Still, critics say ties are not at a level where Washington can fully trust Moscow.
“For the first time in 15 years, an extensive set of verification, notification, elimination and other confidence-building measures will expire” on Saturday, Sen. Jon Kyl, Arizona Republican, said on the Senate floor late last month, suggesting that START should have been extended.
Mr. Kimball said another reason the Bush administration should take at least some responsibility for losing access to Votkinsk is that it “did not object to Russia’s development of the RS-24 and did not favor the continuation of other types of legally binding verification provisions based on those in START.”
“Senator Kyl was not on the floor of Senate railing against the Bush administration’s decision not to continue essential START monitoring and verification provisions back in 2008, but now he’s complaining that the Obama administration is not doing enough to maintain effective monitoring of U.S. and Russian strategic nuclear weapons,” Mr. Kimball said. “He was against it before he was for it.”

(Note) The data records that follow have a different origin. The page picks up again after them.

(** X15 on a file of two recipes and the query [rice]. *)
Lemma X15_missing_are_known_witness :
  ∃ s x,
    s ∈ Working.get_recommendations
          (WorkingApp.recipes
             (WorkingApp.load_recipes
                (Store.Json
                   (VDict [("recipes",
                            VList [Sample.fried_rice; Sample.tofu_bowl])]))))
          ["rice"] None None None None 10 ∧
    x ∈ missing_ingredients s ∧
    x ∈ WorkingApp.all_ingredients
          (WorkingApp.load_recipes
             (Store.Json
                (VDict [("recipes",
                         VList [Sample.fried_rice; Sample.tofu_bowl])]))).
Proof.
  assert (E : ∃ s l x m,
             Working.get_recommendations
               (WorkingApp.recipes
                  (WorkingApp.load_recipes
                     (Store.Json
                        (VDict [("recipes",
                                 VList [Sample.fried_rice;
                                        Sample.tofu_bowl])]))))
               ["rice"] None None None None 10 = s :: l ∧
             missing_ingredients s = x :: m).
  { eexists _, _, _, _.
    split; [vm_compute; reflexivity | vm_compute; reflexivity]. }
  destruct E as (s & l & x & m & E & Em).
  assert (Hin : s ∈ Working.get_recommendations
                      (WorkingApp.recipes
                         (WorkingApp.load_recipes
                            (Store.Json
                               (VDict [("recipes",
                                        VList [Sample.fried_rice;
                                               Sample.tofu_bowl])]))))
                      ["rice"] None None None None 10).
  { rewrite E. left. }
  assert (Hx : x ∈ missing_ingredients s).
  { rewrite Em. left. }
  exists s, x. split; [exact Hin |]. split; [exact Hx |].
  exact (proj1 (X15_missing_are_known _ _ _ _ _ _ _ s x Hin Hx)).
Defined.

(** X16.  The loader is stricter than the scoring loop.  One record whose
    ingredient names cannot be read (a record that is no dict, an
    ingredient that is no string) leaves [SimpleRecipeRecommender] without
    any recipe, so every query is answered with the empty list; the names
    collected from the records before it stay in [all_ingredients]. *)
Theorem X16_one_bad_record_empties_the_corpus
    (data : value) (pre post : list value) (r : value) (e : exn) :
  (v ← Py.get data "recipes" (VList []); Py.iter v)
    = Ok (pre ++ r :: post)%list ->
  (∀ r', r' ∈ pre -> ∃ R, Working.recipe_ingredient_set r' = Ok R) ->
  Working.recipe_ingredient_set r = Raise e ->
  WorkingApp.recipes (WorkingApp.load_recipes (Store.Json data)) = [] ∧
  (∀ ingredients dr mct df cp limit,
     Working.get_recommendations
       (WorkingApp.recipes (WorkingApp.load_recipes (Store.Json data)))
       ingredients dr mct df cp limit = []) ∧
  (∀ r' R', r' ∈ pre -> Working.recipe_ingredient_set r' = Ok R' ->
     R' ⊆ WorkingApp.all_ingredients
            (WorkingApp.load_recipes (Store.Json data))).
Proof.
  intros Hdata Hpre Hr.
  destruct (add_recipes_Raise ∅ pre r post e Hpre Hr)
    as (names & Hadd & _ & Hall).
  assert (E : WorkingApp.load_recipes (Store.Json data) =
              {| WorkingApp.recipes := [];
                 WorkingApp.all_ingredients := names |}).
  { unfold WorkingApp.load_recipes. by rewrite Hdata, Hadd. }
  rewrite E. simpl. split; [done |]. split; [| exact Hall].
  intros ingredients dr mct df cp limit.
  unfold Working.get_recommendations.
  destruct ingredients; [done |]. simpl. apply rank_nil.
Qed.

(** X16 on a file whose second record lists a number as an ingredient. *)
Lemma X16_one_bad_record_empties_the_corpus_witness :
  WorkingApp.recipes
    (WorkingApp.load_recipes
       (Store.Json
          (VDict [("recipes",
                   VList [Sample.plain_rice;
                          VDict [("id", VInt 9);
                                 ("ingredients", VList [VInt 3])];
                          Sample.tofu_bowl])]))) = [] ∧
  "rice" ∈ WorkingApp.all_ingredients
    (WorkingApp.load_recipes
       (Store.Json
          (VDict [("recipes",
                   VList [Sample.plain_rice;
                          VDict [("id", VInt 9);
                                 ("ingredients", VList [VInt 3])];
                          Sample.tofu_bowl])]))).
Proof.
  assert (Hpre : ∀ r', r' ∈ [Sample.plain_rice] ->
                       ∃ R, Working.recipe_ingredient_set r' = Ok R).
  { intros r' Hr'. apply elem_of_cons in Hr' as [-> | Hr'].
    - eexists. reflexivity.
    - apply elem_of_nil in Hr'. destruct Hr'. }
  destruct (X16_one_bad_record_empties_the_corpus
              (VDict [("recipes",
                       VList [Sample.plain_rice;
                              VDict [("id", VInt 9);
                                     ("ingredients", VList [VInt 3])];
                              Sample.tofu_bowl])])
              [Sample.plain_rice] [Sample.tofu_bowl]
              (VDict [("id", VInt 9); ("ingredients", VList [VInt 3])])
              AttributeError eq_refl Hpre eq_refl) as (Hnil & _ & Hall).
  split; [exact Hnil |].
  apply (Hall Sample.plain_rice {["rice"]}).
  - apply list_elem_of_here.
  - vm_compute. reflexivity.
  - apply elem_of_singleton_2. reflexivity.
Defined.

(** ** The extension test of the upload routes *)

Section Extensions.

Import WorkingApp.

Lemma contains_dot_cons c s :
  Str.contains "." (String c s) = (Ascii.eqb "." c || Str.contains "." s)%bool.
Proof.
  rewrite contains_unfold.
  assert (E : String.prefix "." (String c s) = Ascii.eqb "." c).
  { change (String.prefix "." (String c s))
      with (match Ascii.ascii_dec "." c with
            | left _ => String.prefix "" s
            | right _ => false
            end).
    destruct (Ascii.ascii_dec "." c) as [<- | NE].
    - destruct s; reflexivity.
    - symmetry. by apply Ascii.eqb_neq. }
  rewrite E. by destruct (Ascii.eqb "." c).
Qed.

Lemma rsplit_dot_None s :
  rsplit_dot s = None ↔ Str.contains "." s = false.
Proof.
  induction s as [| c s IH]; [done |].
  rewrite contains_dot_cons. cbn [rsplit_dot].
  destruct (rsplit_dot s) as [[a b] |].
  - split; [done |]. intros H. apply orb_false_iff in H as [_ H].
    by apply IH in H.
  - rewrite (proj1 IH eq_refl), orb_false_r, (Ascii.eqb_sym c ".").
    by destruct (Ascii.eqb "." c).
Qed.

Lemma rsplit_dot_Some s a b :
  rsplit_dot s = Some (a, b) ->
  s = a +:+ String "." b ∧ Str.contains "." b = false.
Proof.
  revert a. induction s as [| c s IH]; intros a; [done |].
  cbn [rsplit_dot].
  destruct (rsplit_dot s) as [[a' b'] |] eqn:E.
  - intros [= <- <-]. destruct (IH a' eq_refl) as [-> Hb]. done.
  - destruct (Ascii.eqb_spec c ".") as [-> | NE]; [| done].
    intros [= <- <-]. split; [done |]. by apply rsplit_dot_None.
Qed.

Lemma rsplit_dot_intro a b :
  Str.contains "." b = false ->
  rsplit_dot (a +:+ String "." b) = Some (a, b).
Proof.
  intros Hb. induction a as [| c a IH].
  - change ("" +:+ String "." b) with (String "." b). cbn [rsplit_dot].
    by rewrite (proj2 (rsplit_dot_None b) Hb).
  - change (String c a +:+ String "." b)
      with (String c (a +:+ String "." b)).
    cbn [rsplit_dot]. by rewrite IH.
Qed.

End Extensions.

A senior aide to Mr. Kyl said the senator always cared about verification, but he is more vocal now because Mr. Obama wants to cut the two countries’ nuclear arsenals well below Mr. Bush’s target level of 1,700 to 2,200 warheads.

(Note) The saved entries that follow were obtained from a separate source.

(** * pydantic_property: field properties on pydantic models

    A shallow embedding of [pydantic_property/prop.py]:

    - [Py]: the fragment of Python the module relies on (values, exceptions,
      ordered dictionaries, objects with a [__dict__] and slots);
    - [FieldProperty]: the descriptor class [field_property];
    - [Model]: attribute access on instances and [PropertyModel.__setattr__];
    - [Meta]: the class construction hook [PropertyModelMetaclass.__new__];
    - [ModelSystem]: a reference instance of the collaborator (pydantic's
      [BaseModel]) used to run the examples; the theorems are stated for an
      arbitrary collaborator. *)

From Stdlib Require Import ZArith Ascii String.
From stdpp Require Import gmap strings list.

Local Open Scope string_scope.
Local Open Scope list_scope.

(** ** Python fragment *)

Module Py.

(** Exceptions that the module raises or lets through. *)
Inductive exn : Type :=
| AttributeError (msg : string)
| TypeError (msg : string)
| ValueError (msg : string)
| RecursionError
| UserError (msg : string).

(** The outcome of an expression: a value or a raised exception. *)
Inductive result (A : Type) : Type :=
| Ok (a : A)
| Raise (e : exn).
Arguments Ok {A} a.
Arguments Raise {A} e.

(** Python objects that occur as field values, defaults and annotations.
    [VUndefined] is pydantic's [Undefined] sentinel, [VClass n] the class
    object named [n], [VInst n] an instance of a class without further
    structure. *)
Inductive value : Type :=
| VNone
| VUndefined
| VInt (z : Z)
| VStr (s : string)
| VBool (b : bool)
| VClass (name : string)
| VInst (cls : string).

(** [v is Undefined]. The sentinel defines no [__eq__], so [==] and [!=]
    against it are identity tests as well. *)
Definition is_undefined (v : value) : bool :=
  match v with VUndefined => true | _ => false end.
(** X8.  Every file the parallel branch saves is named [batch_<n>.json]
  and wraps its data in a [{"batch": ..., "data": ...}] object; the last
  one holds the aggregate the run returns.  Consolidation reads the
  entity arrays at the top level of a file, so from these files, in
  whatever order the directory lists them, it gathers nothing: the
  consolidated artifact it writes is empty. *)
Theorem saved_batches_consolidate_to_nothing (cfg : Config.t)
  (batches : list (list execution)) (n : nat) (final_result : ExtractionResult.t)
  (entries : list (string * document)) :
batches ≠ [] →
entries ≡ₚ (run_batches cfg batches n final_result).2 →
(∀ name doc, (name, doc) ∈ entries →
   is_json name = true ∧ ∃ b data, doc = Batch b data)
∧ (∃ name b, last (run_batches cfg batches n final_result).2
             = Some (name, Batch b (run_batches cfg batches n final_result).1))
∧ consolidate_partials (Some entries) = Some ExtractionResult.empty.
Proof.
intros Hne Hp.
destruct (run_batches_files cfg batches n final_result) as (Hlen & Hall & Hlast).
rewrite <- Hp in Hall.
split; [|split].
- intros name doc Hin. rewrite Forall_forall in Hall. exact (Hall _ Hin).
- by apply Hlast.
- apply consolidate_nothing; [|done].
  intros ->. apply Permutation_nil_l in Hp.
  rewrite <- Hp in Hlen. simpl in Hlen. by destruct batches.
Qed.
(** In a fresh account whose secret is an object without the key, the
    raw payload comes back. *)
Lemma get_secret_normalizes_witness :
  (get_secret Aws.serve "github_pat_for_cicd" "ap-south-1"
     (account_with_secret other_key_payload)).1
  = Returned (PStr other_key_payload).
Proof.
  pose proof (get_secret_normalizes Aws.serve "github_pat_for_cicd" "ap-south-1"
                (account_with_secret other_key_payload) other_key_payload None
                (cloud (account_with_secret other_key_payload)) eq_refl) as H.
  destruct H as (_ & _ & _ & _ & H & _).
  rewrite (H [("user", PStr "x")] loads_other_key_payload eq_refl).
  reflexivity.
Defined.

(** C1 as stated fails: the payload [{"user":"x"}] decodes to an object
    without [github_token], and [get_secret] returns the payload string,
    which is not the decoded object. *)
Lemma get_secret_object_without_key_not_decoded :
  Json.loads other_key_payload = Returned (PDict [("user", PStr "x")])
  ∧ dict_get "github_token" [("user", PStr "x")] = (None : option pyval)
  ∧ (get_secret Aws.serve "github_pat_for_cicd" "ap-south-1"
       (account_with_secret other_key_payload)).1
    = Returned (PStr other_key_payload)
  ∧ (get_secret Aws.serve "github_pat_for_cicd" "ap-south-1"
       (account_with_secret other_key_payload)).1
    ≠ Returned (PDict [("user", PStr "x")]).
Proof.
  split; [apply loads_other_key_payload|].
  split; [reflexivity|].
  assert (run : (get_secret Aws.serve "github_pat_for_cicd" "ap-south-1"
                   (account_with_secret other_key_payload)).1
                = Returned (PStr other_key_payload)).
  { rewrite (get_secret_of_payload Aws.serve "github_pat_for_cicd" "ap-south-1"
               (account_with_secret other_key_payload) other_key_payload None
               (cloud (account_with_secret other_key_payload)) eq_refl).
    rewrite loads_other_key_payload. reflexivity. }
  split; [exact run|]. rewrite run. discriminate.
Qed.

Lemma loads_non_objects :
  Json.loads "5" = Returned (PInt 5)
  ∧ Json.loads "[1,2]" = Returned (PList [PInt 1; PInt 2])
  ∧ Json.loads (quoted "abc") = Returned (PStr "abc").
Proof. repeat split; vm_compute; reflexivity. Qed.

(** C9: when the secret string is valid JSON but not an object (as [5],
    [[1,2]] or a quoted ["abc"]), the [.get] on the decoded value raises
    an attribute error that names the type of the value, the inner handler
    for decode errors lets it pass, the outer handler prints it, and
    [get_secret] returns [None] rather than the raw string. *)
Theorem get_secret_non_object_returns_None {remote} (serve : handler remote)
    (secret_name region_name : string) (w : world remote)
    (secret : string) (blob : option string) (c' : remote) :
  serve (get_secret_value secret_name) (cloud w)
  = (Returned (mkSecretValue (Some secret) blob), c') →
  let run := get_secret serve secret_name region_name w in
  let logged text :=
    printed (sent w (get_secret_value secret_name) c')
      ("❌ Error retrieving secret '" +:+ secret_name +:+ "': " +:+ text) in
  (∀ v, Json.loads secret = Returned v → (∀ d, v ≠ PDict d) →
        run = (Returned PNone,
               logged ("'" +:+ type_name v +:+ "' object has no attribute 'get'")))
  ∧ (secret = "5" →
     run = (Returned PNone, logged "'int' object has no attribute 'get'"))
  ∧ (secret = "[1,2]" →
     run = (Returned PNone, logged "'list' object has no attribute 'get'"))
  ∧ (secret = quoted "abc" →
     run = (Returned PNone, logged "'str' object has no attribute 'get'"))
  ∧ (secret = "5" ∨ secret = "[1,2]" ∨ secret = quoted "abc" →
     run.1 = Returned PNone ∧ run.1 ≠ Returned (PStr secret)).
Proof.
  intros reply run logged. subst run logged.
  rewrite (get_secret_of_payload _ _ _ _ _ _ _ reply).
  destruct loads_non_objects as (L5 & L12 & Labc).
  split; [|split; [|split; [|split]]].
  - intros v -> Hv. destruct v as [| | | | | | |d]; try reflexivity.
    destruct (Hv d eq_refl).
  - intros ->. rewrite L5. reflexivity.
  - intros ->. rewrite L12. reflexivity.
  - intros ->. rewrite Labc. reflexivity.
  - intros [-> | [-> | ->]].
    + rewrite L5. split; [reflexivity | discriminate].
    + rewrite L12. split; [reflexivity | discriminate].
    + rewrite Labc. split; [reflexivity | discriminate].
Qed.
(** * usps-webtools: the request/response pipeline of [src/usps.js]

    A shallow embedding of the client module: the values the module
    handles, the built-in operations it uses on them (property reads,
    truthiness, [trim], [split], [parseInt], [Array.isArray]), the
    constructor, the four public operations and [callUSPS], followed by
    the properties of the module.

    Conventions of the model.
    - A string is a sequence of code units below 256, held in a [string].
    - An object is the list of its own properties in insertion order; a
      read of a key that is not an own property gives [undefined]:
      members inherited from the built-in prototypes are not data of a
      response and are not represented, apart from [length] and the
      [trim] method of strings.
    - A number is [NaN], an infinity or a rational; the sign of zero is
      not represented.  ToString prints a number in decimal notation as
      the language defines it; the digits after the point of a number
      that is not whole, and exponent notation, are the host's.
    - An exception is a completion [Throw]; the only exceptions raised by
      the module's own code are the host's TypeError and the string the
      constructor throws; the XML builder may throw on a tree it
      refuses. *)

From Stdlib Require Import String Ascii List Bool Arith ZArith QArith Qabs Lia.
From Stdlib Require Import DecimalString DecimalN DecimalPos.
Import ListNotations.

Set Warnings "-register-all".

Local Open Scope string_scope.
Local Open Scope Z_scope.

(** ** Values *)

Inductive number : Type :=
| NaN
| Inf (negative : bool)
| Fin (q : Q).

“If you are going to predicate the prudence of the cuts on the Russians’ [compliance], you have to make sure you have high degree of confidence” that they are abiding by the limits, he said.

Nicholas Kralev is The Washington Times’ diplomatic correspondent. His travels around the world with four secretaries of state — Hillary Rodham Clinton, Condoleezza Rice, Colin Powell and Madeleine Albright — as well as his other reporting overseas trips inspired his new weekly column, “On the Fly.” He is a former writer for the weekend edition of the Financial Times and ...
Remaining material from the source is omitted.